People with psoriasis are at increased risk of depression and anxiety.1 Psoriasis is so much more than ‘just a skin condition’. It can have a major impact on your self-esteem and general well-being, which in turn can affect your mood.
No matter what the cause of your depression is, it’s important to seek professional and medical help for it. Your GP can talk to you about all the options available, including counseling and medication if appropriate.
1. Cohen BE et al. JAMA Dermatol. 2016;152(1):73-9.
It’s great news that your psoriasis has improved, but this doesn’t necessarily mean you can stop using any or all of your treatments. It may be that it’s improved because your psoriasis is being kept under control by the treatment and it would come back if you stopped.1 However, psoriasis does tend to run in cycles of flare-ups with less severe phases in between.2
You should never stop any treatment that has been prescribed except on the advice of your doctor.
1. Psoriasis NICE Clinical Guideline 153 (Oct 2012) https://www.nice.org.uk/guidance/cg153/chapter/Introduction (Accessed July 2017)
2. NHS Psoriasis – Symptoms (May 2015) http://www.nhs.uk/Conditions/Psoriasis/Pages/Symptoms.aspx (Accessed July 2017).

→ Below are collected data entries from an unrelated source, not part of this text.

(* ===== verification/ShellUtils.v ===== *)
(** * shellutils.c: quoting an argument for the shell

    [malloc_quoted_arg_str], with every store checked against the size it allocated,
    and a reference reader of POSIX shell words to say what quoting means. *)
From S2P Require Import Prelude CString.

(** ** The code *)

Definition safechars : cstring :=
  lit "ABCDEFGHIJKLMNOPQRSTUVWXYZabcdefghijklmnopqrstuvwxyz1234567890@%_-+=:,./".

Definition is_safe (ch : ascii) : bool :=
  match strchr safechars ch with Some _ => true | None => false end.

(** The first loop: the length of [argstr] and the number of unsafe characters. *)
Fixpoint count_unsafe (argstr : cstring) (argstr_len num_unsafe_chars : nat) : nat * nat :=
  match argstr with
  | [] => (argstr_len, num_unsafe_chars)
  | ch :: rest =>
    count_unsafe rest (argstr_len + 1)
      (if is_safe ch then num_unsafe_chars else num_unsafe_chars + 1)
  end.

Definition squote : ascii := "039"%char.
Definition dquote : ascii := "034"%char.
(** the five bytes that replace a single quote *)
Definition squote_escape : cstring := [squote; dquote; squote; dquote; squote].

(** A heap block of [cap] bytes filled up to the cursor [qch]. *)
Record block := { cap : nat; written : cstring }.

(** Store bytes at the cursor; [None] is a store past the end of the block. *)
Definition emit (b : block) (bytes : cstring) : option block :=
  if length (written b) + length bytes <=? cap b
  then Some {| cap := cap b; written := written b ++ bytes |}
  else None.

(** The second loop. *)
Fixpoint quote_loop (b : block) (ach : cstring) : option block :=
  match ach with
  | [] => Some b
  | c :: rest =>
    b' ← (if bool_decide (c = squote) then emit b squote_escape else emit b [c]);
    quote_loop b' rest
  end.

(** [None] is a heap overflow; the result is the C string in the block. *)
Definition malloc_quoted_arg_str (argstr : cstring) : option cstring :=
  let '(argstr_len, num_unsafe_chars) := count_unsafe argstr 0 0 in
  if num_unsafe_chars =? 0 then Some argstr else
  b ← emit {| cap := argstr_len + 3 + 4 * num_unsafe_chars; written := [] |} [squote];
  b ← quote_loop b argstr;
  b ← emit b [squote; NUL];
  Some (removelast (written b)).

(** ** The reference: reading words as the shell does

    Blanks separate words; inside single quotes every character is literal; inside
    double quotes so is every character but those of [dq_special]; outside quotes a
    character that the shell may interpret makes the reader give up ([None]), as an
    unterminated quote does. *)
Inductive quoting := Bare | Single | Double.

Definition is_blank (c : ascii) : bool := bool_decide (c = " "%char) || bool_decide (c = "009"%char).
Definition dq_special (c : ascii) : bool :=
  bool_decide (c ∈ ["$"%char; "`"%char; "\"%char; dquote]).

(** [cur]: the word being read, reversed; [None] between words. *)
Fixpoint sh_read (q : quoting) (cur : option cstring) (s : cstring) : option (list cstring) :=
  match s with
  | [] => match q with
          | Bare => Some (match cur with Some w => [rev w] | None => [] end)
          | _ => None
          end
  | c :: s' =>
    let w := default [] cur in
    match q with
    | Bare =>
      if is_blank c then
        match cur with
        | Some w => cons (rev w) <$> sh_read Bare None s'
        | None => sh_read Bare None s'
        end
      else if bool_decide (c = squote) then sh_read Single (Some w) s'
      else if bool_decide (c = dquote) then sh_read Double (Some w) s'
      else if is_safe c then sh_read Bare (Some (c :: w)) s'
      else None
    | Single =>
      if bool_decide (c = squote) then sh_read Bare (Some w) s'
      else sh_read Single (Some (c :: w)) s'
    | Double =>
      if bool_decide (c = dquote) then sh_read Bare (Some w) s'
      else if dq_special c then None
      else sh_read Double (Some (c :: w)) s'
    end
  end.

Definition sh_words (s : cstring) : option (list cstring) := sh_read Bare None s.

(** The line [CDE_init] appends to cde.log: the words separated by spaces. *)
Fixpoint join_quoted (args : list cstring) : option cstring :=
  match args with
  | [] => Some []
  | a :: rest =>
    q ← malloc_quoted_arg_str a;
    r ← join_quoted rest;
    Some (" "%char :: q ++ r)
  end.

(** ** Lemmas *)

Lemma count_unsafe_spec s n m :
  count_unsafe s n m = (n + length s, m + length (List.filter (fun c => negb (is_safe c)) s)).
Proof.
  revert n m; induction s as [|c s IH]; intros n m; simpl; [f_equal; lia|].
  rewrite IH. destruct (is_safe c); simpl; f_equal; lia.
Qed.

Definition esc (c : ascii) : cstring := if bool_decide (c = squote) then squote_escape else [c].

Lemma squote_unsafe : is_safe squote = false.
Proof. reflexivity. Qed.

Lemma escape_length s :
  length (flat_map esc s) <= length s + 4 * length (List.filter (fun c => negb (is_safe c)) s).
Proof.
  induction s as [|c s IH]; simpl; [lia|]. rewrite length_app. unfold esc at 1.
  case_bool_decide; [subst c; rewrite squote_unsafe; simpl in *; lia|].
  destruct (is_safe c); simpl in *; lia.
Qed.

Lemma emit_ok b bytes :
  length (written b) + length bytes <= cap b ->
  emit b bytes = Some {| cap := cap b; written := written b ++ bytes |}.
Proof. intros H. unfold emit. by rewrite (proj2 (Nat.leb_le _ _) H). Qed.

Lemma quote_loop_ok s b :
  length (written b) + length (flat_map esc s) <= cap b ->
  quote_loop b s = Some {| cap := cap b; written := written b ++ flat_map esc s |}.
Proof.
  revert b; induction s as [|c s IH]; intros b; simpl.
  - intros _. rewrite app_nil_r. by destruct b.
  - rewrite length_app. unfold esc at 1 3. intros H.
    case_bool_decide; (rewrite emit_ok by (simpl in *; lia)); simpl;
      (rewrite IH by (simpl; rewrite length_app; simpl in *; lia)); simpl;
      by rewrite <- app_assoc.
Qed.

(** The result in closed form; in particular no store leaves the block. *)
Lemma quoted_closed_form s :
  malloc_quoted_arg_str s =
  Some (if forallb is_safe s then s else squote :: flat_map esc s ++ [squote]).
Proof.
  unfold malloc_quoted_arg_str. rewrite count_unsafe_spec. simpl.
  set (u := length (List.filter _ s)).
  assert (Hu : forallb is_safe s = (u =? 0)).
  { subst u. induction s as [|c s IH]; simpl; [done|]. destruct (is_safe c); simpl; [apply IH|done]. }
  rewrite Hu. destruct (Nat.eqb_spec u 0) as [E|E]; [done|].
  pose proof (escape_length s) as Hl. fold u in Hl.
  rewrite emit_ok by (simpl; lia). simpl.
  rewrite quote_loop_ok by (simpl; lia). simpl.
  rewrite emit_ok by (simpl; lia). cbn [mbind option_bind written].
  change [squote; NUL] with ([squote] ++ [NUL]).
  by rewrite app_assoc, removelast_last.
Qed.

Lemma sh_read_safe s w k :
  Forall (fun c => is_safe c = true) s ->
  sh_read Bare (Some w) (s ++ k) = sh_read Bare (Some (rev s ++ w)) k.
Proof.
  intros Hs; revert w; induction Hs as [|c s Hc Hs IH]; intros w; simpl; [done|].
  assert (is_blank c = false /\ bool_decide (c = squote) = false
          /\ bool_decide (c = dquote) = false) as (-> & -> & ->).
  { unfold is_blank. split_and!; [rewrite orb_false_iff; split| |];
      apply bool_decide_eq_false_2; intros ->; done. }
  rewrite Hc, IH. by rewrite <- app_assoc.
Qed.

Lemma sh_read_safe_None c s k :
  Forall (fun c => is_safe c = true) (c :: s) ->
  sh_read Bare None ((c :: s) ++ k) = sh_read Bare (Some (rev (c :: s))) k.
Proof.
  intros H. pose proof (sh_read_safe (c :: s) [] k H) as E. rewrite app_nil_r in E. rewrite <- E.
  inversion H; subst. simpl.
  assert (is_blank c = false) as ->; [|done].
  unfold is_blank. rewrite orb_false_iff; split; apply bool_decide_eq_false_2; intros ->; done.
Qed.

Lemma sh_read_escaped s w k :
  sh_read Single (Some w) (flat_map esc s ++ squote :: k) =
  sh_read Bare (Some (rev s ++ w)) k.
Proof.
  revert w; induction s as [|c s IH]; intros w; simpl.
  - done.
  - unfold esc at 1. case_bool_decide as E.
    + subst c. rewrite <- app_assoc.
      change (sh_read Single (Some (squote :: w)) (flat_map esc s ++ squote :: k)
              = sh_read Bare (Some ((rev s ++ [squote]) ++ w)) k).
      rewrite IH. by rewrite <- app_assoc.
    + simpl. rewrite bool_decide_eq_false_2 by done. rewrite IH. by rewrite <- app_assoc.
Qed.

(** Reading a quoted argument that is not empty gives it back, whatever follows. *)
Lemma sh_read_quoted s q k :
  s <> [] -> malloc_quoted_arg_str s = Some q ->
  sh_read Bare None (q ++ k) = sh_read Bare (Some (rev s)) k.
Proof.
  rewrite quoted_closed_form. intros Hs [= <-].
  destruct (forallb is_safe s) eqn:E.
  - destruct s as [|c s]; [done|]. apply sh_read_safe_None.
    apply Forall_forall. intros x Hx. apply list_elem_of_In in Hx.
    by apply (proj1 (forallb_forall _ _) E).
  - rewrite <- app_comm_cons, <- app_assoc. simpl.
    rewrite sh_read_escaped. by rewrite app_nil_r.
Qed.

Lemma join_quoted_space args r :
  join_quoted args = Some r -> args = [] /\ r = [] \/ exists r', r = " "%char :: r'.
Proof.
  destruct args as [|a args]; simpl; [intros [= <-]; by left|].
  destruct (malloc_quoted_arg_str a); simpl; [|done].
  destruct (join_quoted args); simpl; [|done]. intros [= <-]. right. by eexists.
Qed.

(** Reading one quoted argument in front of a line that was itself read. *)
Lemma sh_words_cons a q args r ws :
  a <> [] -> malloc_quoted_arg_str a = Some q -> join_quoted args = Some r ->
  sh_words r = Some ws -> sh_words (" "%char :: q ++ r) = Some (a :: ws).
Proof.
  unfold sh_words. intros Ha Hq Hr Hws. simpl. rewrite (sh_read_quoted _ _ _ Ha Hq).
  destruct (join_quoted_space _ _ Hr) as [[-> ->]|[r' ->]]; simpl in *.
  - injection Hws as <-. by rewrite rev_involutive.
  - rewrite Hws. simpl. by rewrite rev_involutive.
Qed.

(** ** Properties *)

Definition nonempty (a : cstring) : bool := match a with [] => false | _ => true end.

(** C27.  Quoting never writes outside the block it allocates, and the shell reads the
    quoted text of any list of arguments, separated by spaces as cde.log has them, as
    exactly those arguments -- except the empty ones, which are written as nothing at
    all and are lost. *)
Theorem quoted_args_roundtrip (args : list cstring) :
  exists line, join_quoted args = Some line /\ sh_words line = Some (List.filter nonempty args).
Proof.
  induction args as [|a args (r & Hr & IH)]; simpl; [by exists []|].
  destruct (malloc_quoted_arg_str a) as [q|] eqn:Hq; [|by rewrite quoted_closed_form in Hq].
  rewrite Hr. simpl. eexists; split; [done|].
  destruct a as [|c a]; [|by eapply sh_words_cons].
  rewrite quoted_closed_form in Hq. injection Hq as <-. done.
Qed.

Psoriasis can’t be cured, but there are now more effective, more cosmetically acceptable and less messy options available than there were in the past. You may find it helpful to book an appointment to speak to your GP again.
If your GP doesn’t have any more options for treatment that they feel confident prescribing, and your condition is not adequately controlled, they can offer to refer you to a dermatology specialist.
There are also a number of other options available. Some GPs have extra training in dermatology and can advise you in more detail, these GPs are referred to as ‘GPs with a specialist interest in dermatology’. You also have the option to see a hospital-based dermatology specialist. You could also arrange a consultation with a private dermatologist.
It can be difficult not to get frustrated, but it can help to prepare what you want to say in order to put your case forward calmly. Try practicing what you’re going to say beforehand, or writing a list of the ways in which your psoriasis is affecting your life. That way, you’ll be able to give a full picture.
Your GP might not realise how much distress your psoriasis is causing you. Make an attempt to get on the same wavelength as them by planning what you want to say. Keep a diary of your symptoms and your treatments and show it to your GP at your next appointment.
Write down your concerns so you remember everything you want them to understand. Make an appointment just to discuss this, rather than tagging it on to another medical query, so you have the maximum time to go through your concerns in detail and do tell the doctor how much impact your condition is having on your life.
If you still feel you’re not being taken seriously, consider seeing another GP from the same practice and asking if there is a GP in your practice with a special interest in dermatology.